- Tío, tienes que ver esa película. No te queda otra.
Así de rotundo fue el comentario de un amigo, que supuso el final de la conversación sobre Old Boy; adaptación subjetiva de un manga de culto, premio especial del jurado en el Festival de Cannes de 2004 y ganadora del festival de Sitges del mismo año (premio a la mejor película y premio de la crítica).
Y como soy muy buen mandado y agradezco sobremanera las sugerencias, adquirí un ejemplar en versión original subtitulada (qué valiente), me puse cómodo… y dos horas después tuve que dar las gracias a mi amigo por su recomendación.
Siempre he sentido una extraña atracción por el cine oriental. Su diferente cultura, concepción del cine y forma de interpretación se plasman en una estética peculiar, alejada del tradicional cine hollywoodiense, aunque traten temas similares. Y éste es el caso de la surcoreana Old Boy, segunda de la llamada Trilogía de la venganza de Park Chan-wook, que comenzó con Sympathy for Mr. Vengeance y concluirá con Sympathy for Lady Vengeance . Ya desde el primer minuto nos sumergimos en el ritmo frenético y extremadamente cuidado de una historia sin fisura alguna, llevados en volandas por la magistral banda sonora compuesta por Jun-Seok Bang y Yeong-Wook.
El argumento es el siguiente: Oh Dae-su es un cantamañas que, a pesar de llevar una vida tranquila con mujer y su pequeña hija, es propenso a tener algunos problemas por hablar más de la cuenta.
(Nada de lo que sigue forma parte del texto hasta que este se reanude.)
Lemma first_entry_key k log e : first_entry k log = Some e → key e = k.
Proof.
  induction log as [|e0 log IH]; simpl; [done|].
  destruct (decide (key e0 = k)); [by intros [= <-] | exact IH].
Qed.

Lemma first_entry_snoc k log e :
  first_entry k (log ++ [e]) =
    match first_entry k log with
    | Some x => Some x
    | None => if decide (key e = k) then Some e else None
    end.
Proof.
  induction log as [|e0 log IH]; simpl; [done|].
  by destruct (decide (key e0 = k)).
Qed.

(** What a write to a lawful trie logs and leaves. *)
Lemma trie_Get_content (t : T) k :
  match content t k with
  | Some v => trie_Get t k = (v, None)
  | None => ∃ old e, trie_Get t k = (old, Some e)
  end.
Proof.
  destruct (content t k) as [v|] eqn:Hc.
  - by apply get_present.
  - pose proof (get_absent t k Hc) as Hne. destruct (trie_Get t k) as [old [e|]]; [|done].
    by eexists _, _.
Qed.

(** One operation inside a batch keeps the change log a record of the
    way from the content the batch began with. *)
Lemma bt_do_recorded c0 o (bt : BatchTrie T) r bt' :
  batching bt = true →
  recorded c0 (changelog bt) (content (trie bt)) →
  bt_do Hex o bt = Returns r bt' →
  recorded c0 (changelog bt') (content (trie bt')).
Proof.
  intros Hb Hrec Hdo.
  destruct (trie_coverage.bt_do_Returns Hex _ _ _ _ Hdo) as (Ht & _ & Hlog).
  rewrite Ht. clear Ht Hdo. unfold entry_of in Hlog.
  destruct o as [k|k v|k]; simpl in *.
  - destruct Hlog as (-> & _). done.
  - pose proof (put_ok (trie bt) k v) as Hok.
    pose proof (put_content (trie bt) k v) as Hc.
    destruct (trie_Put (trie bt) k v) as [t' [rootHash err]]. simpl in *. subst err.
    destruct Hlog as (-> & _). rewrite Hb. intros k'. rewrite first_entry_snoc.
    specialize (Hrec k'). destruct (first_entry k' (changelog bt)) as [e|]; [done|].
    pose proof (trie_Get_content (trie bt) k) as Hget.
    destruct (decide (k' = k)) as [->|Hne].
    + destruct (content (trie bt) k) as [o|] eqn:Hck.
      * rewrite Hget. simpl. rewrite decide_True by done. unfold remembers. simpl.
        congruence.
      * destruct Hget as (old & e & ->). simpl. rewrite decide_True by done.
        unfold remembers. simpl. congruence.
    + assert (Hkey : key (let '(old, getErr) := trie_Get (trie bt) k in
                          match getErr with
                          | Some _ => mkEntry Insert k None v
                          | None => mkEntry Update k old v
                          end) = k)
        by (destruct (trie_Get (trie bt) k) as [? []]; done).
      rewrite Hkey, decide_False by done. rewrite Hc, decide_False by done. done.
  - pose proof (del_ok (trie bt) k) as Hok.
    pose proof (del_content (trie bt) k) as Hc.
    destruct (trie_Del (trie bt) k) as [t' [rootHash err]]. simpl in *.
    destruct err as [e|].
    + destruct Hlog as (_ & -> & _). intros k'. specialize (Hrec k').
      destruct (first_entry k' (changelog bt)); [done|]. rewrite Hc.
      destruct (decide (k' = k)) as [->|]; [|done].
      destruct (content (trie bt) k) eqn:Hck; [|congruence].
      assert (Some e = None) as Habs by (by apply Hok). done.
    + destruct Hlog as (-> & _). rewrite Hb. intros k'. rewrite first_entry_snoc.
      specialize (Hrec k'). destruct (first_entry k' (changelog bt)) as [e|]; [done|].
      pose proof (trie_Get_content (trie bt) k) as Hget.
      assert (Hpresent : content (trie bt) k ≠ None) by (by apply Hok).
      destruct (content (trie bt) k) as [o|] eqn:Hck; [|done].
      rewrite Hget. simpl.
      destruct (decide (k = k')) as [<-|Hne].
      * unfold remembers. simpl. congruence.
      * rewrite Hc, decide_False by done. done.
Qed.
(** * A shallow embedding of the hpp-corbaserver Python client layer

    Two Python files are modelled:
    - [src/hpp/corbaserver/__init__.py], the package facade, as [init_py];
    - [tests/robot.py], the manual smoke test, as [robot_py].

    Both are straight-line module bodies.  They are embedded as lists of
    statements of a small Python fragment, run in a state-and-error monad.
    Everything the files do not contain (the omniORB runtime, the generated
    stub modules, the CORBA servers and the submodules [client], [robot],
    [problem_solver] and [benchmark]) is an arbitrary [world]: an oracle
    that answers imports, attribute lookups and calls.  Imports and calls
    may depend on the whole history of earlier events and may raise. *)

From Stdlib Require Import String List ZArith Bool Lia.
Import ListNotations.
Open Scope string_scope.
Set Warnings "-register-all".

(** ** Values, events and the external world *)

Inductive value : Type :=
| VNone
| VStr (s : string)
| VInt (n : Z)
| VFloat (m : Z) (e : Z)          (* the literal m * 10^e *)
| VList (vs : list value)
| VObj (id : nat).                (* an object living outside the files *)

(** Python exceptions: those the fragment raises itself, and any
    exception object raised by the outside world. *)
Inductive exn : Type :=
| NameError (x : string)
| AttributeError (a : string)
| ImportError (m : string)
| AssertionError
| Raised (v : value).

Inductive result (A : Type) : Type :=
| Ok (a : A)
| Err (e : exn).
Arguments Ok {A} a.
Arguments Err {A} e.

(** What is called: a plain callable, or method [m] of receiver [recv]
    (Python's [recv.m(...)]). *)
Inductive callee : Type :=
| CFun (f : value)
| CMeth (recv : value) (m : string).

(** A call argument: [None] for a positional one, [Some k] for [k=...]. *)
Definition arg (A : Type) : Type := (option string * A)%type.

(** Observable events, in the order the interpreter issues them. *)
Inductive event : Type :=
| EvImport (m : string)
| EvCall (c : callee) (args : list (arg value)).

Record world : Type := {
  w_import : list event -> string -> result value;
  w_getattr : value -> string -> option value;
  w_call : list event -> callee -> list (arg value) -> result value
}.

(** ** The monad: module namespace and event trace, with exceptions *)

Definition namespace : Type := list (string * value).

Record state : Type := mkState {
  st_trace : list event;
  st_ns : namespace
}.

Definition M (A : Type) : Type := state -> state * result A.

Definition ret {A} (a : A) : M A := fun st => (st, Ok a).
Definition raise {A} (e : exn) : M A := fun st => (st, Err e).
Definition bind {A B} (m : M A) (k : A -> M B) : M B :=
  fun st => let (st', r) := m st in
            match r with
            | Ok a => k a st'
            | Err e => (st', Err e)
            end.

Notation "x <- m ;; k" := (bind m (fun x => k))
  (at level 61, m at next level, right associativity).
Notation "m ;;; k" := (bind m (fun _ => k))
  (at level 61, right associativity).

Definition ns_lookup (x : string) (ns : namespace) : option value :=
  match find (fun p => String.eqb (fst p) x) ns with
  | Some (_, v) => Some v
  | None => None
  end.

(** Binding a name replaces its previous binding. *)
Definition ns_bind (x : string) (v : value) (ns : namespace) : namespace :=
  (x, v) :: filter (fun p => negb (String.eqb (fst p) x)) ns.

Definition load (x : string) : M value :=
  fun st => match ns_lookup x (st_ns st) with
            | Some v => (st, Ok v)
            | None => (st, Err (NameError x))
            end.

Definition store (x : string) (v : value) : M unit :=
  fun st => (mkState (st_trace st) (ns_bind x v (st_ns st)), Ok tt).

Section Primitives.
Variable w : world.

Definition getattr (v : value) (a : string) : M value :=
  match w_getattr w v a with
  | Some r => ret r
  | None => raise (AttributeError a)
  end.

(** An import or a call is recorded in the trace; the world answers it
    knowing every earlier event.  What the outside code does to the
    namespace of the module being executed is not represented: omniORB's
    [updateModule] and the stub modules' [openModule] place IDL
    definitions in the hpp.corbaserver module while it is imported.  The
    namespace here holds the bindings the file's own statements make, and
    statements about it say which of those are present, not that no other
    name is. *)
Definition import (m : string) : M value :=
  fun st => let h := st_trace st in
            (mkState (h ++ [EvImport m]) (st_ns st), w_import w h m).

Definition call (c : callee) (args : list (arg value)) : M value :=
  fun st => let h := st_trace st in
            (mkState (h ++ [EvCall c args]) (st_ns st), w_call w h c args).

End Primitives.

(** ** Expressions *)

Inductive expr : Type :=
| EName (x : string)
| EAttr (e : expr) (a : string)
| EStr (s : string)
| EInt (n : Z)
| EFloat (m : Z) (e : Z)
| EList (es : list expr)
| ECall (f : expr) (args : list (arg expr)).

(** Python evaluates the callee (for [r.m(...)]: the receiver and the
    method lookup) before the arguments, and the arguments left to right. *)
Fixpoint eval (w : world) (e : expr) : M value :=
  let fix eval_list (es : list expr) : M (list value) :=
    match es with
    | [] => ret []
    | e :: es => v <- eval w e ;; vs <- eval_list es ;; ret (v :: vs)
    end in
  let fix eval_args (xs : list (arg expr)) : M (list (arg value)) :=
    match xs with
    | [] => ret []
    | (k, e) :: xs => v <- eval w e ;; vs <- eval_args xs ;; ret ((k, v) :: vs)
    end in
  match e with
  | EName x => load x
  | EAttr e a => v <- eval w e ;; getattr w v a
  | EStr s => ret (VStr s)
  | EInt n => ret (VInt n)
  | EFloat m x => ret (VFloat m x)
  | EList es => vs <- eval_list es ;; ret (VList vs)
  | ECall (EAttr r m) args =>
      rv <- eval w r ;; getattr w rv m ;;;
      vs <- eval_args args ;; call w (CMeth rv m) vs
  | ECall f args =>
      fv <- eval w f ;; vs <- eval_args args ;; call w (CFun fv) vs
  end.

(** ** Statements *)

Inductive stmt : Type :=
| SImport (m : string)                                (* import m *)
| SImportFrom (rel : bool) (m : string) (names : list string)
                                      (* from m import ..  /  from .m import .. *)
| SAssign (x : string) (e : expr)                     (* x = e *)
| SExpr (e : expr)                                    (* e *)
| SAssert (e : expr)                                  (* assert e *)
| STry (body handler : list stmt).                    (* try: .. except: .. *)

Definition truthy (v : value) : bool :=
  match v with
  | VNone => false
  | VStr s => negb (String.eqb s "")
  | VInt n => negb (Z.eqb n 0)
  | VFloat m _ => negb (Z.eqb m 0)
  | VList vs => match vs with [] => false | _ => true end
  | VObj _ => true
  end.

(** [from .m import a, b] inside package [pkg] imports [pkg.m]; the
    import system also binds the submodule [m] as an attribute of the
    package, i.e. in the namespace being executed.  Each name is then
    looked up in the module, a missing one being an ImportError. *)
Definition import_from (w : world) (pkg : string) (rel : bool) (m : string)
    (names : list string) : M unit :=
  let full := if rel then pkg ++ "." ++ m else m in
  mv <- import w full ;;
  (if rel then store m mv else ret tt) ;;;
  (fix bind_names (ns : list string) : M unit :=
     match ns with
     | [] => ret tt
     | n :: ns =>
         (fun st => match w_getattr w mv n with
                    | Some v => store n v st
                    | None => (st, Err (ImportError n))
                    end) ;;; bind_names ns
     end) names.

Fixpoint exec (w : world) (pkg : string) (s : stmt) : M unit :=
  let fix exec_block (b : list stmt) : M unit :=
    match b with
    | [] => ret tt
    | s :: b => exec w pkg s ;;; exec_block b
    end in
  match s with
  | SImport m => v <- import w m ;; store m v
  | SImportFrom rel m names => import_from w pkg rel m names
  | SAssign x e => v <- eval w e ;; store x v
  | SExpr e => eval w e ;;; ret tt
  | SAssert e =>
      v <- eval w e ;; if truthy v then ret tt else raise AssertionError
  | STry body handler =>
      fun st => match exec_block body st with
                | (st', Err _) => exec_block handler st'
                | r => r
                end
  end.

Fixpoint exec_block (w : world) (pkg : string) (b : list stmt) : M unit :=
  match b with
  | [] => ret tt
  | s :: b => exec w pkg s ;;; exec_block w pkg b
  end.

(** Running a module body from an empty namespace and an empty trace. *)
Definition run (w : world) (pkg : string) (b : list stmt) : state * result unit :=
  exec_block w pkg b (mkState [] []).

(** ** The two source files *)

(** [src/hpp/corbaserver/__init__.py] *)
Definition init_py : list stmt := [
  SImport "omniORB";
  SExpr (ECall (EAttr (EName "omniORB") "updateModule")
               [(None, EStr "hpp.corbaserver")]);
  SImport "robot_idl";
  SImport "common_idl";
  SImport "obstacle_idl";
  SImport "problem_idl";
  SImport "server_idl_idl";
  SImportFrom true "client" ["Client"];
  SImportFrom true "robot" ["Robot"];
  SAssign "Transform" (EAttr (EAttr (EName "common_idl") "_0_hpp") "Transform");
  SImportFrom true "problem_solver" ["ProblemSolver"; "newProblem"; "loadServerPlugin"];
  SImportFrom true "benchmark" ["Benchmark"]
].

Definition init_pkg : string := "hpp.corbaserver".

Definition run_init (w : world) : state * result unit := run w init_pkg init_py.

Definition robot_method (m : string) (args : list expr) : stmt :=
  SExpr (ECall (EAttr (EAttr (EName "cl") "robot") m)
               (map (fun e => (None, e)) args)).

Definition config (xs : list Z) : expr := EList (map EInt xs).

(** [tests/robot.py]; a script, not a package. *)
Definition robot_py : list stmt := [
  SImportFrom false "hpp.corbaserver" ["Client"];
  SAssign "cl" (ECall (EName "Client") []);
  robot_method "createRobot" [EStr "test"];
  robot_method "appendJoint" [EStr "test"; EStr ""; EStr "root_joint"; EStr "planar";
                              config [0; 0; 0; 0; 0; 0; 1]%Z];
  robot_method "createSphere" [EStr "root_body"; EFloat 1 (-3)];
  robot_method "addObjectToJoint" [EStr "test"; EStr "root_joint"; EStr "root_body";
                                   config [0; 0; 1; 0; 0; 0; 1]%Z];
  robot_method "setRobot" [EStr "test"];
  SImportFrom false "hpp.corbaserver.robot" ["Robot"];
  SAssign "robot" (ECall (EName "Robot") [])
].

Definition run_robot (w : world) : state * result unit := run w "__main__" robot_py.

(** ** Observations on programs and traces *)

(** Statements that handle exceptions or check values. *)
Definition has_try (s : stmt) : bool :=
  match s with
  | STry _ _ => true
  | _ => false
  end.

Fixpoint has_assert (s : stmt) : bool :=
  match s with
  | SAssert _ => true
  | STry body handler => existsb has_assert body || existsb has_assert handler
  | _ => false
  end.

(** Every call expression in an expression or statement passes its
    arguments positionally. *)
Fixpoint expr_positional (e : expr) : bool :=
  match e with
  | EName _ | EStr _ | EInt _ | EFloat _ _ => true
  | EAttr e _ => expr_positional e
  | EList es => forallb expr_positional es
  | ECall f args =>
      expr_positional f
      && forallb (fun a => match fst a with None => true | Some _ => false end
                           && expr_positional (snd a)) args
  end.

Fixpoint stmt_positional (s : stmt) : bool :=
  match s with
  | SImport _ | SImportFrom _ _ _ => true
  | SAssign _ e | SExpr e | SAssert e => expr_positional e
  | STry body handler =>
      forallb stmt_positional body && forallb stmt_positional handler
  end.

Definition event_positional (ev : event) : Prop :=
  match ev with
  | EvImport _ => True
  | EvCall _ args => Forall (fun a => fst a = None) args
  end.

(** Names of the plain [import m] statements, and the names a module
    binds by [from .m import ...] from its own submodules. *)
Definition imported_modules (b : list stmt) : list string :=
  flat_map (fun s => match s with SImport m => [m] | _ => [] end) b.

Definition local_imports (b : list stmt) : list string :=
  flat_map (fun s => match s with
                     | SImportFrom true _ names => names
                     | _ => []
                     end) b.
Sin saber cómo ni por qué, es secuestrado y despierta en una habitación donde permanecerá encerrado durante años sin recibir ninguna explicación, cuyo único entretenimiento es un televisor. Dae-su comenzará a reflexionar sobre su vida, especialmente cuando ve en televisión que su mujer ha sido asesinada y el responsable ha organizado todo para que los indicios culpen al propio recluso.
"¿Qué he hecho mal?"
"¿A quién he dañado a lo largo de mi vida?"
"¿Quién me está haciendo esto?"
El protagonista se plantea todas estas cuestiones a lo largo de su cautiverio, mientras entrena en solitario y planea vengarse del responsable de su mal. Quince años después Dae-su despierta y se encuentra en libertad, con una cartera repleta de dinero y un teléfono móvil como única compañía. Al poco tiempo recibe una llamada; es su secuestrador, el cual le plantea un sencillo juego: averiguar en sólo cinco días por qué ha estado encerrado tanto tiempo.
De esta forma se cruzarán ambas venganzas; la del protagonista, en un desesperado intento de que alguien responda sus preguntas; la del secuestrador, que por lo visto no se contentará con haber castigado a Dae-su durante quince años.
En el aspecto técnico pueden destacarse muchas cosas, desde la crueldad poética de determinadas escenas hasta la pelea en el corredor rodada mediante una espectacular técnica de travelling , pasando (y deteniéndonos) en la sensacional interpretación de los actores (principalmente Choi Min-sik y Woo Ji-tae) que multiplican por centenas el rendimiento del guión, dotando a sus personajes de complicados cambios morales a lo largo del tiempo y logrando la nota de dramatismo, dualidad y dolor tan complicada de conseguir.
No voy a desvelar nada más de la película; sólo diré que el final (que como buena película enigmática que se precie da lugar a varias interpretaciones) es uno de los más escalofriantes que recuerdo. Esperemos que el remake en ciernes de este largometraje, que será protagonizado por Nicholas Cage, sea como poco de la misma calidad. Difícil lo tienen.